Ana Clara, su esposa, había salido esa tarde para ocuparse de algunos asuntos familiares y comprar algunas pequeñas cosas para Miguel. Estaba a dos meses de dar a luz. En casa, una cuna todavía se encontraba sin montar contra la pared.
La habitación de Miguel olía a madera nueva, jabón para bebés y pintura seca. Ana Clara había doblado el primer juego de sábanas con una paciencia que movió a Marcos. Cada calcetín parecía una pequeña y ridícula promesa.
Cuando le dijeron que el coche había perdido el control en la pista mojada, Marcos sintió que la voz en el teléfono se alejaba. Hablaban de impacto, de una barrera, de muerte inmediata. Términos técnicos. Palabras limpias.
Nada limpio sucede cuando alguien le dice que su esposa embarazada no volverá a casa.
Ana Clara y Marcos se habían reunido ocho años antes en una línea bancaria en São Paulo. Se reía fácilmente, pero no con cualquiera. Dijo que se enamoró cuando la vio defender a una anciana que había perdido su lugar sbl.

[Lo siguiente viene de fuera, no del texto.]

(** * Instagram post viewer: field normalisation, loading and search

    A shallow embedding of the logic of the [InstagramViewer] component
    (file upload handler, [tryParseJSON], [cleanDescription], [searchPosts])
    together with the ECMAScript built-ins it calls, and the properties of
    the written specification stated over that embedding.

    Strings are sequences of UTF-16 code units, as in ECMAScript.  Numbers
    are kept as the decimal quantity whose binary64 rounding is the
    ECMAScript Number; only the tests the program performs on them (is it
    NaN, is it a zero) are evaluated. *)

From Stdlib Require DecimalString.
From Stdlib Require Import String Ascii NArith ZArith Bool Lia List.
Import ListNotations.

Set Implicit Arguments.
Set Warnings "-register-all".

(* ================================================================== *)
(** * Part I. Definitions *)
(* ================================================================== *)

(** ** Strings of code units *)

Definition codeunit := N.
Definition jsstring := list codeunit.

(** Code units that are written as numbers below: 34 double quote,
    35 number sign, 39 single quote, 43 plus, 44 comma, 45 minus,
    46 full stop, 48 to 57 the digits, 58 colon, 91 and 93 square
    brackets, 92 backslash, 123 and 125 braces. *)

(** A string literal of the source, read as Latin-1 code units. *)
Definition js (s : string) : jsstring :=
  map N_of_ascii (list_ascii_of_string s).

Local Open Scope N_scope.

Definition inRange (lo hi c : codeunit) : bool := (lo <=? c) && (c <=? hi).

(** WhiteSpace and LineTerminator of ECMAScript: the set of [\s] in a
    regular expression, of [String.prototype.trim] and of StrWhiteSpace. *)
Definition isWhiteSpace (c : codeunit) : bool :=
  inRange 9 13 c || (c =? 32) || (c =? 160) || (c =? 5760)
  || inRange 8192 8202 c || (c =? 8232) || (c =? 8233) || (c =? 8239)
  || (c =? 8287) || (c =? 12288) || (c =? 65279).

Definition isDigit (c : codeunit) : bool := inRange 48 57 c.

(** [\w] without the unicode and ignoreCase flags: [A-Za-z0-9_]. *)
Definition isWordChar (c : codeunit) : bool :=
  inRange 65 90 c || inRange 97 122 c || isDigit c || (c =? 95).

Fixpoint startsWith (p s : jsstring) : bool :=
  match p, s with
  | [], _ => true
  | _ :: _, [] => false
  | x :: p', y :: s' => (x =? y) && startsWith p' s'
  end.

(** [s.includes(needle)] *)
Fixpoint includes (s needle : jsstring) : bool :=
  startsWith needle s
  || match s with
     | [] => false
     | _ :: s' => includes s' needle
     end.

(** [s.replace(pat, rep)] with a string pattern: only the first occurrence
    is replaced.  [rep] is taken literally (the source passes ['']). *)
Fixpoint replaceFirst (pat rep s : jsstring) : jsstring :=
  if startsWith pat s then rep ++ skipn (length pat) s
  else match s with
       | [] => []
       | c :: s' => c :: replaceFirst pat rep s'
       end.

(** [s.replace(/c/g, rep)] for a pattern that is one literal character. *)
Definition replaceEvery (c : codeunit) (rep : jsstring) (s : jsstring) : jsstring :=
  flat_map (fun x => if x =? c then rep else [x]) s.

Fixpoint trimStart (s : jsstring) : jsstring :=
  match s with
  | c :: s' => if isWhiteSpace c then trimStart s' else s
  | [] => []
  end.

Definition trimEnd (s : jsstring) : jsstring := rev (trimStart (rev s)).

(** [s.trim()] *)
Definition trim (s : jsstring) : jsstring := trimEnd (trimStart s).

(** [s.slice(start, end)], relative indices counted from the end when
    negative, both clamped to the string. *)
Definition sliceIndex (len i : Z) : Z :=
  if (i <? 0)%Z then Z.max (len + i) 0 else Z.min i len.

Definition slice (s : jsstring) (start stop : Z) : jsstring :=
  let len := Z.of_nat (length s) in
  let from := sliceIndex len start in
  let to := sliceIndex len stop in
  firstn (Z.to_nat (to - from)) (skipn (Z.to_nat from) s).

(** ** Regular expressions

    Patterns are matched through Brzozowski derivatives; [search] returns
    the index of the leftmost position at which some match starts. *)

Inductive regex : Type :=
| Never
| Eps
| Class (p : codeunit -> bool)
| Seq (r1 r2 : regex)
| Alt (r1 r2 : regex)
| Star (r : regex).
(** * Compact bilinear pooling: a shallow embedding of
      [CompactBilinearPooling.py] and the properties of its specification.

    The layer projects two feature maps through two count-sketch matrices,
    multiplies the Fourier transforms of the sketches and transforms back.

    Conventions of the embedding.
    - Scalars (the [float32] entries of tensors) are an abstract type [R]
      with the ring operations; laws are assumed only where a proof needs
      exact arithmetic.
    - A tensor is a contiguous row-major [storage] with its [size], as in
      torch.  The projection sequences given to the constructor are
      [array]s, which record their class (numpy array or torch tensor) and
      their shape: [astype] exists on numpy arrays only, and converts
      nothing in an array of integers or of scalars.
    - [pytorch_fft] is an external library: [Fft] and [Ifft] are its
      documented meaning, the discrete Fourier transform along the last
      axis, with the values [cos (2 pi m / d)], [sin (2 pi m / d)] and
      [1 / d] supplied by the scalar structure.
    - The global torch random generator is a state [generator] threaded
      through [__init__]; the raw output stream of the generator is a
      parameter.
    - Device placement ([.cuda()], [.to(device)]) does not change values
      and is left out. *)

From Stdlib Require Import List ZArith Bool Arith Lia Ring Field.
From Stdlib Require Import QArith Qcanon.
Import ListNotations.

Close Scope Qc_scope.
Close Scope Q_scope.
Open Scope nat_scope.

Set Implicit Arguments.

(** * The program *)

Module Cbp.

(** ** Exceptions and results *)

Inductive exn : Type :=
| AssertionError
| AttributeError
| IndexError
| ValueError
| RuntimeError.

Inductive result (A : Type) : Type :=
| Ok (a : A)
| Raise (e : exn).

Arguments Ok {A} a.
Arguments Raise {A} e.

Definition bind {A B : Type} (m : result A) (k : A -> result B) : result B :=
  match m with
  | Ok a => k a
  | Raise e => Raise e
  end.

Declare Scope result_scope.
Delimit Scope result_scope with result.
Notation "x <- m ;; k" := (bind m (fun x => k))
  (at level 61, m at next level, right associativity) : result_scope.
Notation "' pat <- m ;; k" := (bind m (fun x => match x with pat => k end))
  (at level 61, pat pattern, m at next level, right associativity) : result_scope.
Open Scope result_scope.

Definition is_ok {A : Type} (m : result A) : bool :=
  match m with Ok _ => true | Raise _ => false end.

(** ** Arrays

    A [numpy.ndarray] or a [torch.Tensor], with its shape and its entries
    in row-major order. *)

Inductive array (A : Type) : Type :=
| NdArray (shape : list nat) (data : list A)
| TorchTensor (shape : list nat) (data : list A).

Se casaron sin una gran fiesta, con una comida sencilla y una mesa llena de parientes que ofrecieron demasiadas opiniones. Ana Clara era el tipo de mujer que guardaba recibos, ultrasonidos, notas médicas y tarjetas de felicitación como si cada pedazo de papel pudiera salvar un recuerdo del olvido.
Es por eso que la carpeta azul existía. Dentro estaban las ecografías de Miguel, los resultados de su última cita obstétrica, el nombre del Hospital das Clínicas escrito en una hoja de papel, y una lista de cosas que aún debían comprarse antes del nacimiento.